We have now cared for at least nine such children here at Soddo Christian Hospital. The last two cases have been particularly heart-rending in that the thing was stuck just below their vocal cords, so that it made the intended noise with every gasping breath. The timing of the rigid bronchoscope is such a blessing because I’m not sure how successful we would have been trying to get these out through a blind hole in the trachea. Because they are designed to pass air through them, the pieces often lodge down in the airways to one of the lungs (usually the right) and coughing doesn’t necessarily knock them up into the main airway. Thankfully, we have been able to get them all out thus far, with healthy children at the end.

The last one (two days ago) was a beating. I always come home and tell Becca that each of these cases takes around six months off my lifespan. It is a weird emotional response each time. I start the case with a deep sense of trepidation and fear, praying fervently for God’s help. By God’s grace, I am able to keep focused on the situation while we’re doing it. But once the foreign body comes out, I get light-headed and tachycardic (racing heart beat) and develop a temporary tremor in my hands. Major adrenaline rush – but not the fun skydiving kind.

The last one however took about six years off my lifespan. It was a small, four-year-old little boy. His cords were so small I have no idea how he managed to fire it down there. He must have huffing up for a mammoth breath. I could barely get the rigid scope through. It was a dicey several moments, but I finally got a hold of it and tried to pull it out. But it literally would not fit back through the cords. The piece popped off the graspers and back into the airway. Unfortunately, I couldn’t get the scope back into his airway and his oxygen level began to plummet. We always have a tracheostomy set open and available for this possibility. So I grabbed a knife and slashed in. Emergency airways are absolutely terrifying. I remember it being described in residency as ‘operating with Elvis’ because when you’re leaning over trying to get it in, you usually have most of your weight on one foot – and the other one is spasmodically bouncing up and down in a frantic version of the King’s trademark move. Anyway, Elvis and I got into the airway OK and we were able to get his oxygen back up. Several more moments of improvisation ensued and we were able to confirm that the thing wasn’t downstream, in the lower airways. So it must be above the tracheostomy tube. By putting enough blankets under his shoulders to really hang his head back and aggressively tilting the bed down, I was able to peak upstream through the hole in his airway after removing the tracheostomy tube. Sure enough, it was there and I was able to grab it with a clamp and remove it. At this rate, I figure I’ve only got about 12 more years of life…

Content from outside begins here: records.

Lemma parse_print_ipv6 addr out junk : zlen addr = 16 -> bytes_ok addr -> zlen out = 16 -> bytes_ok out ->
  ipaddr6_parse_ipv6_addr (ipaddr6_print_addr addr) out junk = Ok (Some addr).
Proof.
  intros Hz Hok Hoz Hook. unfold ipaddr6_print_addr.
  pose proof (largest_run_ok addr 8 0 0 0 0 0 ltac:(lia) ltac:(lia) ltac:(lia) ltac:(lia) ltac:(lia) ltac:(lia) ltac:(lia) ltac:(lia)) as Hrun.
  destruct (largest_run 8 addr 0 0 0 0 0) as [s l]. destruct Hrun as (Hs & Hl & Hsl & Hzero). rewrite !blocks_texts.
  destruct (Z.ltb_spec 1 l) as [Hl2|Hl1]; [|by apply parse_full]. set (k := 8 - (s + l)).
  set (tail := concat ((fun t => 58 :: t) <$> texts (blocks addr (s + l) k)) ++ (if s + l =? 8 then [58] else [])).
  assert (Etail : tail = 58 :: joined (texts (blocks addr (s + l) k))).
  { unfold tail. destruct (Z.eqb_spec (s + l) 8) as [E8|].
    - replace k with 0 by lia. done.
    - rewrite (blocks_cons addr (s + l) k) by lia. cbn [fmap list_fmap concat joined]. by rewrite app_nil_r. }
  destruct (Z.eqb_spec s 0) as [->|Hs0].
  - change (texts (blocks addr 0 0)) with (@nil (list Z)). cbn [fmap list_fmap concat app]. rewrite Etail.
    change (58 :: 58 :: ?x) with ([58; 58] ++ x). eapply (parse_short _ [58; 58] addr 0 l); try done; try lia.
    { by apply runs_double_front with (rest := joined (texts (blocks addr (0 + l) k))). }
  - assert (Hs7 : s <= 6) by lia. pose proof (blocks_ok addr 0 s Hok) as Hbok. pose proof (zlen_blocks_n addr 0 s Hs) as Hn.
    destruct (blocks addr 0 s) as [|v vs] eqn:Eb; [change (zlen []) with 0 in Hn; lia|]. rewrite zlen_cons in Hn. pose proof (zlen_nonneg vs).
    change (texts (v :: vs)) with (print_num 16 v :: texts vs). rewrite joined_snoc. change (print_num 16 v :: texts vs) with (texts (v :: vs)).
    rewrite <- app_assoc. cbn [app]. rewrite app_nil_l || idtac. rewrite Etail.
    set (pre := joined (texts (v :: vs))). set (J := joined (texts (blocks addr (s + l) k))).
    pose proof (Forall_inv Hbok) as Hv. destruct (text_spec v Hv) as (Hne & _ & _).
    assert (Hpre : 0 < zlen pre).
    { unfold pre. cbn [fmap list_fmap joined]. rewrite zlen_app. destruct (print_num 16 v); [done|]. rewrite zlen_cons.
      match goal with |- 0 < zlen ?a + 1 + zlen ?b => pose proof (zlen_nonneg a); pose proof (zlen_nonneg b) end. lia. }
    pose proof (runs_blocks (pre ++ 58 :: 58 :: J) v vs [] (58 :: 58 :: J) (P6 0 0 (-1) 0 true out) eq_refl eq_refl Hbok eq_refl) as Hr.
    cbn [p6_i p6_num_blocks p6_bytes p6_compress_pos] in Hr. specialize (Hr ltac:(lia) ltac:(lia) Hoz Hook). fold pre in Hr.
    assert (Hlast : is_block (List.last vs v)).
    { assert (Hin : List.last vs v ∈ v :: vs) by (rewrite <- (removelast_last v vs); apply elem_of_app; right; by apply list_elem_of_singleton).
      by apply (proj1 (Forall_forall _ _) Hbok). }
    assert (Hbr : Forall (fun v => is_block v) (removelast (v :: vs))) by (rewrite <- (removelast_last v vs) in Hbok; by apply Forall_app in Hbok as [? _]).
    pose proof (removelast_last v vs) as Erl.
    assert (Hzr : zlen (concat (block_bytes <$> removelast (v :: vs))) = 2 * zlen vs) by (by rewrite zlen_blocks, zlen_removelast).
    apply (parse_short _ (pre ++ [58; 58]) addr s l out junk (P6 (zlen (pre ++ [58; 58])) s s 0 true (splice out 0 (concat (block_bytes <$> blocks addr 0 s)))));
      [done|done|done|done|done|lia|lia|done|by rewrite <- app_assoc| |done].
    eapply p6_runs_trans; [exact Hr|].
    pose proof (runs_double (pre ++ 58 :: 58 :: J) pre J (P6 (0 + zlen pre) (0 + zlen vs) (-1) (List.last vs v) false
      (splice out (2 * 0) (concat (block_bytes <$> removelast (v :: vs)))))) as Hd.
    cbn [p6_i p6_num_blocks p6_bytes p6_compress_pos p6_empty p6_block] in Hd.
    specialize (Hd eq_refl ltac:(lia) Hpre eq_refl ltac:(lia) Hlast ltac:(rewrite zlen_splice; lia) ltac:(by apply bytes_ok_splice, bytes_ok_blocks) eq_refl).
    eapply eq_ind; [exact Hd|]. rewrite Eb. f_equal; [rewrite zlen_app; done|lia|lia|].
    rewrite <- Erl. rewrite fmap_app, concat_app. cbn [fmap list_fmap concat]. rewrite app_nil_r.
    change (2 * 0) with 0. rewrite <- (splice_splice_next out 0) by (change (zlen (block_bytes (List.last vs v))) with 2; lia).
    f_equal; [by rewrite Erl|]. rewrite Hzr. lia.
Qed.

One of our residents has now written up an abstract on this situation for presentation at the Surgical Society of Ethiopia and has drafted and submitted a formal letter to the Zonal Health Department to seek official action on this toy. I don’t know what will come of it. But we pray that the importation of this toy will be stopped and that public announcements on mass media will help deter people from buying and using this toy. Please pray for a resolution to this serious problem. I don’t know if there are any other hospitals in the country that have a rigid bronchoscope for this problem. By God’s grace, we have had good outcomes for the kids who have been brought here. But I have no idea how many children have died because of this toy. Lord knows, there are plenty of problems at baseline around here. Please pray that this pointless one would go away.